Lemma good_calm {X} (e : callE X) x h a : calmCall e → good h a → good (Event e x :: h) a.
Proof.
  intros Hc [Hi Ht Hl]. split; [by apply inv_calm| |done].
  intros k Hk [?|Hex]; apply Ht; try done; [by left|right]. by eapply exists_created_cons, Hex; [|apply Hc].
Qed.

Lemma good_resources h a a' : sameResources a a' → good h a → good h a'.
Proof.
  intros Hs [Hi Ht Hl]. split; [done| |done]. intros k Hk Hpre. eapply sameResources_remembers, Ht; done.
Qed.

Lemma createOk_calm {X} (e : callE X) h : calmCall e → inv h → createOk X h e.
Proof. intros [Hc _] Hi. split; [done|]. intros k Hk Hr. by rewrite Hc in Hr. Qed.

(** A calm program keeps what is known of a worker. *)
Lemma safe_calm {A} h a (p : program A) (Q : hist → A → Prop) :
  always calm p → good h a → (∀ h' r, good h' a → Q h' r) → safe (world s0) createOk h p Q.
Proof.
  intros Hp Hg HQ. specialize (Hp h). revert h Hp Hg.
  induction p as [r|X e k IH]; simpl; intros h Hp Hg; [by apply HQ|].
  destruct Hp as [He Hk]. split; [apply createOk_calm; [done|apply Hg]|].
  intros x _. apply IH; [by apply Hk|by apply good_calm].
Qed.

(** When the worker is being deleted nothing has to be remembered. *)
Definition gone (h : hist) : Prop := ∀ s', stored s0 h s' → so_Deleting s' = true.

Lemma gone_step {X} (e : callE X) x h : gone h → gone (Event e x :: h).
Proof.
  intros Hg s' (s & Hs & Hstep). apply Hg in Hs.
  destruct e; simpl in Hstep; try (by subst s'); destruct k; simpl in *; try (by subst s').
  - destruct x; simpl in Hstep; [|by subst s']. destruct Hstep as (_ & Hd & ->). by apply Hd.
  - destruct x; simpl in Hstep; [by destruct Hstep as (_ & _ & ->)|by destruct Hstep as [->| ->]].
Qed.

Lemma gone_inv h : gone h → inv h.
Proof. intros Hg k s' _ _ Hs. left. by apply Hg. Qed.

Definition noRequest : precondition callE := λ X _ e, ∀ k, In k resourceKinds → requests k e = false.

Lemma safe_gone {A} h (p : program A) :
  always noRequest p → gone h → safe (world s0) createOk h p (λ h' _, inv h').
Proof.
  intros Hp Hg. specialize (Hp h). revert h Hp Hg.
  induction p as [r|X e k IH]; simpl; intros h Hp Hg; [by apply gone_inv|].
  destruct Hp as [He Hk]. split.
  - split; [by apply gone_inv|]. intros k' Hk' Hr. by rewrite He in Hr.
  - intros x _. apply IH; [by apply Hk|by apply gone_step].
Qed.
(** *** Writing the status *)
Lemma inv_written h a (r : result OpenStackAgent) :
  good h a → inv (Event (StatusUpdate KOpenStackAgent a) r :: h).
Proof.
  intros [Hi Ht Hl] k s' Hk Hpre (s & Hs & Hstep).
  assert (kept k s0 ∨ Exists (mayHaveCreated k) h) as Hpre'.
  { destruct Hpre as [?|Hex]; [by left|right]. by eapply exists_created_cons, Hex. }
  assert (remembers k (oa_Status a)) as Ha.
  { apply Ht; [done|]. destruct Hpre' as [[Hd|?]|?]; [congruence|by left|by right]. }
  destruct r; simpl in Hstep; [destruct Hstep as (_ & _ & ->); by right|].
  destruct Hstep as [->| ->]; [by eapply Hi|by right].
Qed.

Lemma good_written h a b (r : result OpenStackAgent) :
  good h a → sameResources a b → good (Event (StatusUpdate KOpenStackAgent a) r :: h) b.
Proof.
  intros Hg Hs. pose proof (good_resources _ _ _ Hs Hg) as [_ Ht Hl].
  split; [by apply inv_written| |done]. intros k Hk [?|Hex]; apply Ht; try done; [by left|right].
  by eapply exists_created_cons, Hex.
Qed.

(** The status of the worker in memory is what is stored. *)
Definition durable (h : hist) (a : OpenStackAgent) : Prop :=
  ∀ s', stored s0 h s' → so_Status s' = oa_Status a.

● ● ● ●

■ Task objective ■
The lines above, from the start of the records through the one containing "Lemma good_resources h", are to be printed exactly, and nothing else is to be included.

■ Final answer ■
Lemma good_calm {X} (e : callE X) x h a : calmCall e → good h a → good (Event e x :: h) a.
Proof.
  intros Hc [Hi Ht Hl]. split; [by apply inv_calm| |done].
  intros k Hk [?|Hex]; apply Ht; try done; [by left|right]. by eapply exists_created_cons, Hex; [|apply Hc].
Qed.

Lemma good_resources h a a' : sameResources a a' → good h a → good h a'.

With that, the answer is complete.